Dei pra sonhar, meu homem, mares e navios
do outro lado do atlantico ele deve estar...

Retornarei na vespera de sua data,
para uma rua qualquer, lugar onde posso ser encontrada.

Novamente e novamente ele estará por lá,
quieto com seu copo e cigarro, barba por fazer

e eu mulher de tantos outros homens e mulheres
vou voltar. Olhar seus olhos com meus olhos
fundindo pernas e desejos com o olhar.

Dei pra lembrar, ele e suas desventuras e esperanças
voz grave e sorriso de menino

Copo de rum e corpo rigido e peludo,
suor de maresia, canção-marulho.

Novamente e novamente vou voltar, dentro de horas estarei lá

Na vespera de sua data, muito antes e em hora inesperada,
para me calar no seu beijo ou impeto de qualquer palavra.

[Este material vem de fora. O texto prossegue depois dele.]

Lemma ends_bind {A} (p : prog A) (f : A -> prog (Editor * list MConflict)) v a v1 all :
  steps p v a v1 -> v ⊆ v1 -> ends (f a) v1 all -> ends (p ≫= f) v all.
Proof. intros Hp Hs (ed & v' & Hf & Hs' & He). exists ed, v'. split_and!; [by eapply steps_bind|by etrans|done]. Qed.

Lemma next_step (τ : bytes -> option bytes) v d m y (k : bytes) ks : v0 ⊆ v -> holding s (vget v0) m y τ -> changes_at (vget v) d mb m xb y ks ->
  exists c d', steps (nextChange d) v (c, d') v /\ ahead (vget v) c d' mb m xb y σb τ ks.
Proof. intros Hv Hm Hd. eapply (next_ahead s); [by eapply holding_more; [apply more_view|]|by eapply holding_more; [apply more_view|]|done]. Qed.

Lemma sorted_head (k : bytes) ks : ksorted (fun k => k) (k :: ks) -> ksorted (fun k => k) ks /\ k ∉ ks /\ forall q, q <b k -> q ∉ k :: ks.
Proof.
  intros [Hk Hs]%ksorted_cons. rewrite Forall_forall in Hk. assert (k ∉ ks) as Hn by (intros Hin; apply Hk in Hin; by apply blt_irrefl in Hin).
  split_and!; [done|done|]. intros q Hq [->|Hin]%elem_of_cons; [by apply blt_irrefl in Hq|]. apply Hk in Hin. border.
Qed.

Definition loop_ok (fuel : nat) : Prop := forall v po pt co dO ct dT ed cs all,
  (length po + length pt < fuel)%nat -> running v po pt co dO ct dT ed cs all -> ends (mergeLoop fuel s decide co dO ct dT ed cs) v all.

(** A change of ours alone is passed over. *)
Lemma map_ours_step fuel v o po pt co dO ct dT ed cs all : loop_ok fuel -> (length (o :: po) + length pt < S fuel)%nat -> o ∉ pt ->
  running v (o :: po) pt co dO ct dT ed cs all -> ends (r ← nextChange dO; mergeLoop fuel s decide r.1 r.2 ct dT ed cs) v all.
Proof.
  intros IH Hf Hn (Hv & [_ Hao] & Hat & [Hso _]%sorted_head & Hst & Hpt & Hpo & He & Hall). destruct (next_step σo v dO mo xo o po Hv Ho Hao) as (c & d' & Hs & Ha).
  eapply ends_bind; [exact Hs|done|]. eapply (IH v po pt); [simpl in Hf; lia|]. split_and!; try done. intros k Hk. rewrite <-(Hpo k Hk), elem_of_cons. split; [by right|].
  intros [->|?]; done.
Qed.

(** A change of theirs alone is made. *)
Lemma map_theirs_step fuel v t po pt co dO ct dT ed cs all : loop_ok fuel -> (length po + length (t :: pt) < S fuel)%nat -> t ∉ po ->
  running v po (t :: pt) co dO ct dT ed cs all ->
  ends (ed ← pEdit (apply s (changeAt t (σb t) (σt t)) ed); r ← nextChange dT; mergeLoop fuel s decide co dO r.1 r.2 ed cs) v all.
Proof.
  intros IH Hf Hn (Hv & Hao & [_ Hat] & Hso & (Hst & Htn & _)%sorted_head & Hpt & Hpo & He & Hall).
  assert (~ changed xo t) as Hno by (intros Hc; by apply Hn, Hpo; [left|]). destruct (apply_edits ed t pt He Htn (Hpt t ltac:(left)) Hno) as (ed' & -> & He').
  eapply ends_bind; [apply steps_ret|done|]. destruct (next_step σt v dT mt xt t pt Hv Ht Hat) as (c & d' & Hs & Ha). eapply ends_bind; [exact Hs|done|].
  eapply (IH v po pt); [simpl in Hf; lia|]. split_and!; try done; [intros k Hk; apply Hpt; by right|intros k Hk; apply Hpo; by right|].
  rewrite <-Hall. cbn [map concat]. unfold conflictsAt at 2. by rewrite bool_decide_eq_false_2.
Qed.

(** A key both changed is decided. *)
Lemma map_both_step fuel v k po pt dO dT ed cs all : loop_ok fuel -> (length (k :: po) + length (k :: pt) < S fuel)%nat ->
  running v (k :: po) (k :: pt) (Some (changeAt k (σb k) (σo k))) dO (Some (changeAt k (σb k) (σt k))) dT ed cs all ->
  ends (d ← decide k (changeAt k (σb k) (σo k)) (changeAt k (σb k) (σt k));
        let conflicts := cs ++ map (locate k) (DConflicts d) in
        ed ← (if DPut d then pEdit (put s k (DValue d) ed) else mret ed);
        r ← nextChange dO; q ← nextChange dT; mergeLoop fuel s decide r.1 r.2 q.1 q.2 ed conflicts) v all.
Proof.
  intros IH Hf (Hv & [_ Hao] & [_ Hat] & (Hso & Hon & _)%sorted_head & (Hst & Htn & _)%sorted_head & Hpt & Hpo & He & Hall).
  assert (changed xt k) as Hct by (apply Hpt; left). assert (changed xo k) as Hco by (apply Hpo; left). pose proof (Hready k Hct) as Hr.
  rewrite bool_decide_eq_true_2 in Hr by done. destruct Hr as [Hdec Hput]. destruct (Hdec v Hv) as (v1 & Hd).
  assert (v ⊆ v1) as Hv1 by (specialize (Hd zero_hash); pose proof (exec_grows (decide k (changeAt k (σb k) (σo k)) (changeAt k (σb k) (σt k))) v zero_hash) as Hg; by rewrite Hd in Hg).
  assert (v0 ⊆ v1) as Hv01 by (by etrans). pose proof (more_view _ _ Hv1) as Hm. eapply ends_bind; [exact Hd|done|]. cbv beta zeta.
  assert (merged k = if DPut (dec k) then Some (DValue (dec k)) else σo k) as Hmk by (unfold merged; by rewrite !bool_decide_eq_true_2).
  assert (exists ed', steps (if DPut (dec k) then pEdit (put s k (DValue (dec k)) ed) else mret ed) v1 ed' v1 /\ edited ed' pt) as (ed' & Hs & He').
  { destruct (DPut (dec k)) eqn:Ep.
    - rewrite put_edits by (try apply He; auto using changed_key). eexists. split; [apply steps_ret|].
      apply edited_set; [done|done|done|by apply changed_key|]. intros x [= <-]. by apply Hput.
    - exists ed. split; [apply steps_ret|]. by eapply edited_skip. }
  eapply ends_bind; [exact Hs|done|]. destruct (next_step σo v1 dO mo xo k po Hv01 Ho ltac:(by eapply map_changes_more)) as (c & d' & Hs1 & Ha1).
  eapply ends_bind; [exact Hs1|done|]. destruct (next_step σt v1 dT mt xt k pt Hv01 Ht ltac:(by eapply map_changes_more)) as (c2 & d2 & Hs2 & Ha2).
  eapply ends_bind; [exact Hs2|done|]. eapply (IH v1 po pt); [simpl in Hf; lia|]. split_and!; try done.
  - intros q Hq. apply Hpt. by right.
  - intros q Hq. rewrite <-Hpo by (by right). rewrite elem_of_cons. split; [by right|]. intros [->|?]; done.
  - rewrite <-Hall, <-app_assoc. cbn [map concat]. unfold conflictsAt at 2. by rewrite bool_decide_eq_true_2.
Qed.

Lemma map_mergeLoop_ok fuel : loop_ok fuel.
Proof.
  induction fuel as [|fuel IH]; intros v po pt co dO ct dT ed cs all Hf Hrun; [lia|]. cbn [mergeLoop]. pose proof Hrun as (_ & Hao & Hat & Hso & Hst & _ & _ & He & Hall).
  destruct po as [|o po], pt as [|t pt]; cbn [ahead] in Hao, Hat.
  - subst co ct. rewrite app_nil_r in Hall. subst all. exists ed, v. split_and!; [apply steps_ret|done|done].
  - subst co. destruct Hat as [-> _]. eapply (map_theirs_step fuel v t [] pt); [done|done|by apply not_elem_of_nil|exact Hrun].
  - subst ct. destruct Hao as [-> _]. eapply (map_ours_step fuel v o po []); [done|done|by apply not_elem_of_nil|exact Hrun].
  - destruct Hao as [-> _], Hat as [-> _]. cbn [Key changeAt]. destruct (sorted_head _ _ Hso) as (_ & _ & Hlo). destruct (sorted_head _ _ Hst) as (_ & _ & Hlt).
    destruct (bltb_spec o t) as [Hot|Hot]; [|destruct (bltb_spec t o) as [Hto|Hto]].
    + eapply (map_ours_step fuel v o po (t :: pt)); [done|done|by apply Hlt|exact Hrun].
    + eapply (map_theirs_step fuel v t (o :: po) pt); [done|done|by apply Hlo|exact Hrun].
    + assert (o = t) as -> by (destruct (blt_trichotomy o t) as [|[|]]; done). by eapply map_both_step.
Qed.
End Merging.

(** ** The merge on a store *)

Section Whole.
Context `{HH : Hasher} (s : Spec).

(** What the flush at the end needs of the store: the writer of long values is
    set up, the counts stay in range, and the chunks it stores have no name
    taken. *)
Definition room (v : view) (ed : Editor) : Prop :=
  stream_ok (cfg (em ed)) /\ mcount (em ed) + Z.of_nat (size (edits ed)) <= 2 ^ 62 /\
  forall es, canonical (vget v) (em ed) es -> collision_free v (flushChunks ed es).

Lemma flushed_streams rd m e es U : streams_ok rd es -> Forall2 (prepared m rd (edits e)) (sortedKeys (edits e)) U -> streams_ok rd (mergeE es U).
Proof.
  intros Hs HU x ref Hx Ev. destruct (mergeE_elem _ _ _ Hx) as [?|(u & Hu & Hd & ->)]; [by eapply Hs|].
  apply list_elem_of_lookup in Hu as [i Hi]. destruct (Forall2_lookup_r _ _ _ _ _ HU Hi) as (k & _ & _ & Hp).
  destruct (edits e !! k) as [[p|]|]; [|congruence..]. destruct Hp as (_ & _ & _ & _ & Hst & _). destruct (Hst ref Ev) as (H1 & H2 & H3). split_and!; [apply H1..|apply H2|apply H2|by eauto].
Qed.

Lemma Flush_holding v ed xs σ : holding s (vget v) (em ed) xs σ -> editor_ok ed -> maxValue (SpConfig s) <= 2 ^ 62 -> room v ed ->
  exists m' v' xs', steps (Flush ed) v (m', mkEditor m' ∅) v' /\ v ⊆ v' /\
    holding s (vget v') m' xs' (fun k => match edits ed !! k with Some o => o | None => σ k end).
Proof.
  intros Hh Hed Hmax (Hst & Hn & Hcf). pose proof Hh as [Hc Hcfg Hs Hg].
  assert (zlen xs = mcount (em ed)) as Hcnt by (destruct Hc as (_ & _ & _ & _ & Hc & _); lia).
  destruct (Flush_ok v ed xs Hc Hed Hst ltac:(by rewrite Hcfg) ltac:(lia) ltac:(by apply Hcf)) as (U & m' & v' & Hf & Hsub & Hc' & Hcfg' & _ & HU & _).
  pose proof (holding_more s _ _ _ _ _ (more_view _ _ Hsub) Hh) as Hh'. exists m', v', (mergeE xs U). split_and!; [done|done|]. split; [done|congruence| |].
  - eapply flushed_streams; [apply Hh'|exact HU].
  - intros k. rewrite (merged_get _ m' ed xs U Hc' (hd_canon _ _ _ _ _ Hh') Hcfg' HU k). destruct (edits ed !! k) as [[p|]|]; [done|done|apply Hh'].
Qed.

Section Objects.
Context (base ours theirs : Model.Root) (xb xo xt : list entry) (σb σo σt : bytes -> option bytes) (decide : Decider) (dec : bytes -> Decision).

Definition allConflicts : list MConflict := concat (map (conflictsAt xb xo dec) (changedKeys xb xt)).

Lemma compared_ok v : object_at s (vget v) base xb σb -> object_at s (vget v) ours xo σo -> object_at s (vget v) theirs xt σt ->
  (forall k, ready s xb xo xt σb σo σt v decide dec k) ->
  exists ed v', steps (compared s base ours theirs decide) v (ed, allConflicts) v' /\ v ⊆ v' /\ editor_ok ed /\
    holding s (vget v) (em ed) xo σo /\ forall k, match edits ed !! k with Some o => o | None => σo k end = merged xb xo xt σo σt dec k.
Proof.
  intros (mb & Ob & Hb & _)%(Open_object s) (mo & Oo & Ho & _)%(Open_object s) (mt & Ot & Ht & _)%(Open_object s) Hready.
  destruct (Diff_changes s v _ _ _ _ _ _ Hb Ho) as (dO & Sdo & Hdo). destruct (Diff_changes s v _ _ _ _ _ _ Hb Ht) as (dT & Sdt & Hdt).
  destruct (next_ahead s v dO mb mo xb xo σb σo _ Hb Ho Hdo) as (co & dO' & Sco & Hco). destruct (next_ahead s v dT mb mt xb xt σb σt _ Hb Ht Hdt) as (ct & dT' & Sct & Hct).
  pose proof (fun m x σ (H : holding s (vget v) m x σ) => map_count _ _ _ (holding_map s _ _ _ _ H)) as Hcnt. pose proof (holding_sorted s) as Hsort.
  destruct (changedKeys_ok xb xo) as (So & Ko & _); [by eauto..|]. destruct (changedKeys_ok xb xt) as (St & Kt & _); [by eauto..|].
  assert (forall x y, (length (changedKeys x y) <= length x + length y)%nat) as Hlen by (intros; unfold changedKeys; rewrite length_map; apply deltas_length).
  assert (running mb mo mt xb xo xt σb σo σt v dec v (changedKeys xb xo) (changedKeys xb xt) co dO' ct dT' (NewEditor mo) [] allConflicts) as Hrun.
  { split_and!; try done; [intros k Hk; by apply Kt|]. split_and!; [done|apply ProllyEditor.NewEditor_ok|intros k _; apply lookup_empty|].
    intros k Hk. cbn. rewrite lookup_empty. unfold merged. rewrite bool_decide_eq_false_2; [done|]. intros Hc. by apply Hk, Kt. }
  assert (length (changedKeys xb xo) + length (changedKeys xb xt) < mergeFuel mb mo mt)%nat as Hfuel.
  { unfold mergeFuel. rewrite !(Hcnt _ _ _ Hb), (Hcnt _ _ _ Ho), (Hcnt _ _ _ Ht). pose proof (Hlen xb xo). pose proof (Hlen xb xt). lia. }
  destruct (map_mergeLoop_ok s mb mo mt xb xo xt σb σo σt v Hb Ho Ht decide dec Hready _ _ _ _ _ _ _ _ _ _ _ Hfuel Hrun)
    as (ed & v' & Hl & Hv & Em & Hed & _ & Hm).
  exists ed, v'. split_and!; [|done|done|by rewrite Em|intros k; apply Hm; by apply not_elem_of_nil]. unfold compared.
  do 3 (eapply steps_bind; [apply steps_reads; [apply Open_reads_only|eassumption]|]). eapply steps_bind; [exact Sdo|]. eapply steps_bind; [exact Sdt|].
  eapply steps_bind; [exact Sco|]. eapply steps_bind; [exact Sct|]. exact Hl.
Qed.

(** What a merge makes of the objects: ours and the conflicts where there are
    any, and else an object with the merged records. *)
Definition merged_object (rd : creader) (r : MergeResult) : Prop :=
  MConflicts r = allConflicts /\
  if bool_decide (allConflicts <> []) then MRoot r = ours
  else exists xs, object_at s rd (MRoot r) xs (merged xb xo xt σo σt dec).

Lemma MergeWith_ok v : object_at s (vget v) base xb σb -> object_at s (vget v) ours xo σo -> object_at s (vget v) theirs xt σt ->
  (forall k, ready s xb xo xt σb σo σt v decide dec k) -> maxValue (SpConfig s) <= 2 ^ 62 ->
  (forall ed v1, steps (compared s base ours theirs decide) v (ed, []) v1 -> room v1 ed) ->
  exists r v', steps (MergeWith s base ours theirs decide) v r v' /\ merged_object (vget v') r.
Proof.
  intros Hb Ho Ht Hready Hmax Hroom. destruct (compared_ok v Hb Ho Ht Hready) as (ed & v1 & Hc & Hv & Hed & Hh & Hm). unfold MergeWith, merged_object.
  case_bool_decide as Hall.
  - eexists _, v1. split; [eapply steps_bind; [exact Hc|]; cbn [snd]; rewrite bool_decide_eq_true_2 by done; apply steps_ret|done].
  - assert (allConflicts = []) as En by (destruct allConflicts; [done|by destruct Hall]). rewrite En in Hc.
    destruct (Flush_holding v1 ed xo σo (holding_more s _ _ _ _ _ (more_view _ _ Hv) Hh) Hed Hmax (Hroom ed v1 Hc)) as (m' & v' & xs & Hf & _ & Hh').
    eexists _, v'. split; [eapply steps_bind; [exact Hc|]; cbn [fst snd]; rewrite bool_decide_eq_false_2 by (intros []; done); eapply steps_bind; [exact Hf|]; apply steps_ret|].
    cbn [MConflicts MRoot fst]. split; [done|]. exists xs, m'. split; [|done]. destruct Hh' as [H1 H2 H3 H4]. split; [done|done|done|]. intros k. by rewrite H4, <-Hm.
Qed.
End Objects.
End Whole.

Section Stores.
Context `{HH : Hasher} {S : Type} `{!ChunkStore S} `{!ChunkStoreOk S}.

E se entre outras ou com amigos estiver,
palavra de mulher: 

Olhar seus olhos com meus olhos
apagando a dor com um olhar.

E ele pouco espera e quase já não crê,
mas sei bem como fazer, o que dizer e como amar.

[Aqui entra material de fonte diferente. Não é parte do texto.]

Definition DeleteTag (r : Repo) (p : Principal) (name : bytes) : prog unit :=
  _ ← check r p ActManage (tagResource name);
  _ ← pLift (validName name);
  update r (fun _ m e =>
    x ← ref m (tagKey name);
    match x with
    | None => pFail VcsTagNotFound
    | Some _ => e ← pEdit (Prolly.Delete (tagKey name)) e; mret (e, tt)
    end).
End Handlers.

Estive longe, distante entre outros homens
e ele olhava o mar...

Durma em paz, meu bom rapaz
e saiba:

vou voltar.

Desatinar as horas, falar fora de ordem, elogios, criticas e medos,
criando assim novas palavras de saudade sob o pretexto
que todo o amor nos separou, mas era só desejo.

Ele vai me olhar, atravessar a rua indo ao seu encontro,
feito a paisagem oceanica que sua saudade tantas vezes imaginou,

e vou mentir dizendo verdades,
dizer direi: senti saudades.
Vou inventar como desculpa algum amor.